Buildings converted as BHB braced for pandemic demand
Renovations worth about $1 million at hospital buildings helped to increase space that could be used to cope with the impact of the Covid-19 pandemic, the Bermuda Hospitals Board has revealed.
Work at Montrose Cottage, on the King Edward VII Memorial Hospital site and Hibiscus Cottage at the Mid-Atlantic Wellness Institute in Devonshire, were allowed to continue in line with shelter in place regulations last spring.
The buildings were earmarked as “swing space” to be used if non-acute, support or administrative services had to be relocated.
Preparations were made by the Bermuda Hospitals Board last year for increased clinical space in case of a surge in Covid-19 cases.
As well as additional negative pressure rooms in the acute care wing and an overflow option for the intensive care unit, acute care space was added to a former surgical area of the hospital’s general wing.
A BHB spokeswoman explained: “Within KEMH, we were able to manage the hospital care of Covid-19 cases during the first wave in spring.
“Back then, the overflow intensive care unit beds in the acute care wing surgical area were used for a small number of Covid-19 cases.
“Thankfully, we did not have to use additional acute care beds for the hospitalised Covid-19 patients as numbers did not exceed our capacity on the acute care units, especially with all the individual rooms being converted to negative pressure, which keeps airborne pathogens in the room.”
She added: “As we are experiencing a second wave of cases now, the overflow ICU in the ACW has been re-established after being closed down over the summer when Covid-19 prevalence was low.
“This is a precautionary move.
“The additional acute care beds and space could still be used if hospitalisation numbers continue to rise, and if they rise beyond our current capacity on the acute care units in the ACW.”
The BHB said last April that it would use “all the buildings on its campus as potential swing space”.

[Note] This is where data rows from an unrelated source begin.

(** * Feedly MCP server: a shallow embedding of [feedly_mcp] and its properties

    The development follows the layout of the Python package:
    - [PyStr]     the string operations of Python the code relies on;
    - [Py]        dynamically typed values (decoded JSON), exceptions, and the
                  builtins applied to upstream payloads;
    - [JsonCodec] [json.dumps(_, indent=2)] and [json.loads];
    - [Datetime]  [datetime.fromtimestamp] and [strftime];
    - [Constants] constants.py;
    - [Client]    client.py, the transport;
    - [Models]    models.py, the input schemas;
    - [Server]    server.py, formatters and tools;
    - [Spec]      the notions the properties are stated with;
    - [Samples]   hosts and payloads the properties are tried on;
    - [More]      the notions the further properties are stated with.
    The properties follow, claim by claim, then the further ones.

    Conventions.  A Python [str] is a [string]; one character stands for one
    code point (the embedding covers code points below 256).  Python [int] is
    [Z].  A [value] holds no float: a payload is built of [None], booleans,
    integers, strings, lists and dictionaries.  What [json.loads] returns is
    a [document], which also holds the numbers written with a fraction or
    an exponent and strings of any code points.  Code that may raise
    returns a [result]; the exceptions are the instances of [Exception],
    with the messages of CPython 3.11.  The limits of the interpreter (the
    depth of recursion, the 4300 digits of a conversion between an integer
    and its text) are not modelled. *)

From Stdlib Require Import ZArith NArith List String Ascii Bool Lia.
From Stdlib Require Import Permutation Sorted DecimalString DecimalPos DecimalFacts.
Import ListNotations.

Set Warnings "-register-all".

Local Open Scope string_scope.
Local Open Scope Z_scope.

(* ====================================================================== *)
(** ** Python strings *)
(* ====================================================================== *)

Module PyStr.

(** [len(s)] *)
Definition len (s : string) : Z := Z.of_nat (String.length s).

(** [s[:n]] for an index of either sign. *)
Definition slice_to (n : Z) (s : string) : string :=
  if n <? 0 then substring 0 (Z.to_nat (len s + n)) s
  else substring 0 (Z.to_nat n) s.

(** [s[n:]] for a non-negative index. *)
Fixpoint drop (n : nat) (s : string) : string :=
  match n, s with
  | O, _ => s
  | S _, EmptyString => EmptyString
  | S k, String _ s' => drop k s'
  end.

Definition slice_from (n : Z) (s : string) : string := drop (Z.to_nat n) s.

(** [s.startswith(p)] *)
Definition startswith (p s : string) : bool := String.prefix p s.

(** [sub in s] *)
Fixpoint contains (sub s : string) : bool :=
  String.prefix sub s ||
  match s with
  | EmptyString => false
  | String _ s' => contains sub s'
  end.

(** [s.split(sep)] for a non-empty separator: [skip] counts the characters of
    a separator just matched that are still to be passed over, [cur] is the
    piece being collected. *)
Fixpoint split_go (sep : string) (skip : nat) (cur s : string) : list string :=
  match s with
  | EmptyString => [cur]
  | String c s' =>
      match skip with
      | S k => split_go sep k cur s'
      | O =>
          if String.prefix sep s
          then cur :: split_go sep (String.length sep - 1) EmptyString s'
          else split_go sep 0 (cur ++ String c EmptyString) s'
      end
  end.

Definition split (sep s : string) : list string := split_go sep 0 EmptyString s.

(** [sep.join(parts)] *)
Definition join (sep : string) (parts : list string) : string :=
  String.concat sep parts.

(** [c * n] *)
Fixpoint replicate (n : nat) (c : ascii) : string :=
  match n with
  | O => EmptyString
  | S k => String c (replicate k c)
  end.

(** [str(n)] of an integer: decimal digits, a leading minus sign. *)
Definition string_of_uint (u : Decimal.uint) : string := NilEmpty.string_of_uint u.

Definition str_of_int (n : Z) : string :=
  match n with
  | Z0 => "0"
  | Zpos p => string_of_uint (Pos.to_uint p)
  | Zneg p => String "-" (string_of_uint (Pos.to_uint p))
  end.

(** Two-digit, zero-padded decimal of a value in 0..99 ([%m], [%d], [%H],
    [%M]). *)
Definition pad2 (n : Z) : string :=
  if n <? 10 then String "0" (str_of_int n) else str_of_int n.

Definition hex_digit (lower : bool) (n : N) : ascii :=
  if (n <? 10)%N then ascii_of_N (48 + n)
  else ascii_of_N ((if lower then 87 else 55) + n).

(** The two hexadecimal digits of a character code. *)
Definition hex2 (lower : bool) (c : ascii) : string :=
  let n := N_of_ascii c in
  String (hex_digit lower (n / 16)) (String (hex_digit lower (n mod 16)) EmptyString).

Definition nl : string := String (ascii_of_N 10) EmptyString.

Definition dquote : ascii := ascii_of_N 34.
Definition squote : ascii := ascii_of_N 39.
Definition backslash : ascii := ascii_of_N 92.

End PyStr.

(* ====================================================================== *)
(** ** Python values, exceptions and builtins *)
(* ====================================================================== *)

Module Py.
Import PyStr.
Definition getOrderId (o : t) : string := order_id_ o.
Definition getSymbol (o : t) : string := symbol_ o.
Definition getSide (o : t) : OrderSide := side_ o.
Definition getType (o : t) : OrderType := type_ o.
Definition getQuantity (o : t) : double := quantity_ o.
Definition getPrice (o : t) : double := price_ o.
Definition getStatus (o : t) : OrderStatus := status_ o.

Definition setPrice (o : t) (price : double) : t :=
  mk (order_id_ o) (symbol_ o) (side_ o) (type_ o) (quantity_ o) price
     (filled_quantity_ o) (status_ o) (create_time_ o) (update_time_ o).

Definition setStatus (o : t) (status : OrderStatus) : t :=
  mk (order_id_ o) (symbol_ o) (side_ o) (type_ o) (quantity_ o) (price_ o)
     (filled_quantity_ o) status (create_time_ o) (update_time_ o).

Definition setFilledQuantity (o : t) (qty : double) : t :=
  mk (order_id_ o) (symbol_ o) (side_ o) (type_ o) (quantity_ o) (price_ o)
     qty (status_ o) (create_time_ o) (update_time_ o).

End Order.

Module Position.

Record t := mk {
  symbol_ : string;
  quantity_ : double;
  average_price_ : double
}.

(** [Position(symbol)] *)
Definition construct (symbol : string) : t := mk symbol Double.zero Double.zero.

Definition updatePosition (p : t) (quantity price : double) : t :=
  let quantity' := (quantity_ p + quantity)%double in
  if Double.neb quantity' (Double.of_Z 0)
  then mk (symbol_ p) quantity'
          ((average_price_ p * (quantity' - quantity) + price * quantity) / quantity')%double
  else mk (symbol_ p) quantity' (average_price_ p).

Construction work was carried out at Montrose and Hibiscus cottages “to ensure the additional space was ready for people to work in if needed”.
R Scott Pearman, the BHB chief operating officer, said at the time that BHB staff and contractors “worked extremely hard to prepare additional clinical space in the hospital and swing space options outside the hospital building where non-acute, support or administrative services can temporarily relocate if needed”.
The cost of the work was included in a list of BHB contracts valued at $50,000 or more published in the Government’s Official Gazette under Public Access to Information regulations.
The list showed that renovations at Montrose cost almost $900,000 and work at Hibiscus totalled about $177,000.
A BHB spokeswoman said: “Montrose Cottage has individual office spaces and we were able to reduce the occupancy of staff based at Craig Appin, which is open plan, by moving the organisational development team to this area.
“Hibiscus Cottage did not have to be used as Covid-19 swing space and the current plan is for it to be used for intellectual disability clients with complex needs, helping us meet a community need for this type of service.”